(Saved data entries)

*** Begin section ***

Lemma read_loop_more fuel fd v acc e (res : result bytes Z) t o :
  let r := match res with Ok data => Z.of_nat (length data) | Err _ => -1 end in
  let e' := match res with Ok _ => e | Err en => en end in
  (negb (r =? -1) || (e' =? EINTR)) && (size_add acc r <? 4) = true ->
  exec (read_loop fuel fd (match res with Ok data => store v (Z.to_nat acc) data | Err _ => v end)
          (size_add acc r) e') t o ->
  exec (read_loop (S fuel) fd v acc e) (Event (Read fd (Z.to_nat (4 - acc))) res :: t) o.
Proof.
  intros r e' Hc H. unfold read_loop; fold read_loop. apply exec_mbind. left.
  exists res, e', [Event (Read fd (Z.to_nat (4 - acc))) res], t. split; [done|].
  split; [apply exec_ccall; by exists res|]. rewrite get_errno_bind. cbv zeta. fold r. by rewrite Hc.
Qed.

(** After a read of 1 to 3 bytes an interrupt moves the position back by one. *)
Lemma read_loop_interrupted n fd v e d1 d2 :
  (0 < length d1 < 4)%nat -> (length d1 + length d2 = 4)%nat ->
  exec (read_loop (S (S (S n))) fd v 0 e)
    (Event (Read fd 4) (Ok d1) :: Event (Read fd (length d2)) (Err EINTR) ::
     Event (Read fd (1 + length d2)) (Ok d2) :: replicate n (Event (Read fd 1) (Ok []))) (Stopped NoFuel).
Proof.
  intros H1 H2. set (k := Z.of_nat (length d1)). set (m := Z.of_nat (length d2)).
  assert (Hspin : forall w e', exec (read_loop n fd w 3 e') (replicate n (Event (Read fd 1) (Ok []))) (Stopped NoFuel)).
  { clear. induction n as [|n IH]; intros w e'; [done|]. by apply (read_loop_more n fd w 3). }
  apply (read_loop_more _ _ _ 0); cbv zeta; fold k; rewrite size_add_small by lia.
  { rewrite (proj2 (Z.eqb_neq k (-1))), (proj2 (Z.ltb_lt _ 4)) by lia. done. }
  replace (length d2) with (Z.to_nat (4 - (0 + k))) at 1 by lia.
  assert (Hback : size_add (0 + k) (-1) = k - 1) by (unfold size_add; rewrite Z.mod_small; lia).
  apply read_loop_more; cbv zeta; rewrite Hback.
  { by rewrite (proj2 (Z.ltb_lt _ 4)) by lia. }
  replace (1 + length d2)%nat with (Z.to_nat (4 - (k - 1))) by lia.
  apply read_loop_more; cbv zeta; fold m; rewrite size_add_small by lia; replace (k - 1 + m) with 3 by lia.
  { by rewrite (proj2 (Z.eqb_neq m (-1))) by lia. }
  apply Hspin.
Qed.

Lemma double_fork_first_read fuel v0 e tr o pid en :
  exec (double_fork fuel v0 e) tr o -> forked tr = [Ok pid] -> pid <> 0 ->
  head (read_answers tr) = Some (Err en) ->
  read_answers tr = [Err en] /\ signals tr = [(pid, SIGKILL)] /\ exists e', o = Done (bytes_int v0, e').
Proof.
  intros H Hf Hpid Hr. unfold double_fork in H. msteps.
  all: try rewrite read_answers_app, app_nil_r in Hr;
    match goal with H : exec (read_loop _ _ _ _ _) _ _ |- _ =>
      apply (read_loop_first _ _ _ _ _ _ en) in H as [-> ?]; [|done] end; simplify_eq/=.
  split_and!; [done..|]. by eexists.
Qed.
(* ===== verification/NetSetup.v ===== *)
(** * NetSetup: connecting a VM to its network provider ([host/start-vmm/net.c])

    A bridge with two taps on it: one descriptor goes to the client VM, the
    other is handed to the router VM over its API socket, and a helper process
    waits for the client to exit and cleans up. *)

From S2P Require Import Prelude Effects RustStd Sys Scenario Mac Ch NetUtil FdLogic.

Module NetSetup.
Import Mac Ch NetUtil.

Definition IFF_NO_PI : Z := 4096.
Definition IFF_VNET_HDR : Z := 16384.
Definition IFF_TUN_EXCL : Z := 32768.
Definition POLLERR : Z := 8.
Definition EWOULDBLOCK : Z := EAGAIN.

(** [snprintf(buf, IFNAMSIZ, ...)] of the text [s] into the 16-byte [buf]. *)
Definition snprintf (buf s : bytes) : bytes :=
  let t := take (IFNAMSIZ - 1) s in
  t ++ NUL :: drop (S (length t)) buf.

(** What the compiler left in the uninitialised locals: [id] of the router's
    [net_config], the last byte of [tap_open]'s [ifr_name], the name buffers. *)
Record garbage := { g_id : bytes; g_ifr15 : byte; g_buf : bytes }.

*** End section ***

◆ BRIEF
Copy every line above that includes the string "zeta".

◆ WRITTEN RESPONSE
  split; [apply exec_ccall; by exists res|]. rewrite get_errno_bind. cbv zeta. fold r. by rewrite Hc.
  apply (read_loop_more _ _ _ 0); cbv zeta; fold k; rewrite size_add_small by lia.
  apply read_loop_more; cbv zeta; rewrite Hback.
  apply read_loop_more; cbv zeta; fold m; rewrite size_add_small by lia; replace (k - 1 + m) with 3 by lia.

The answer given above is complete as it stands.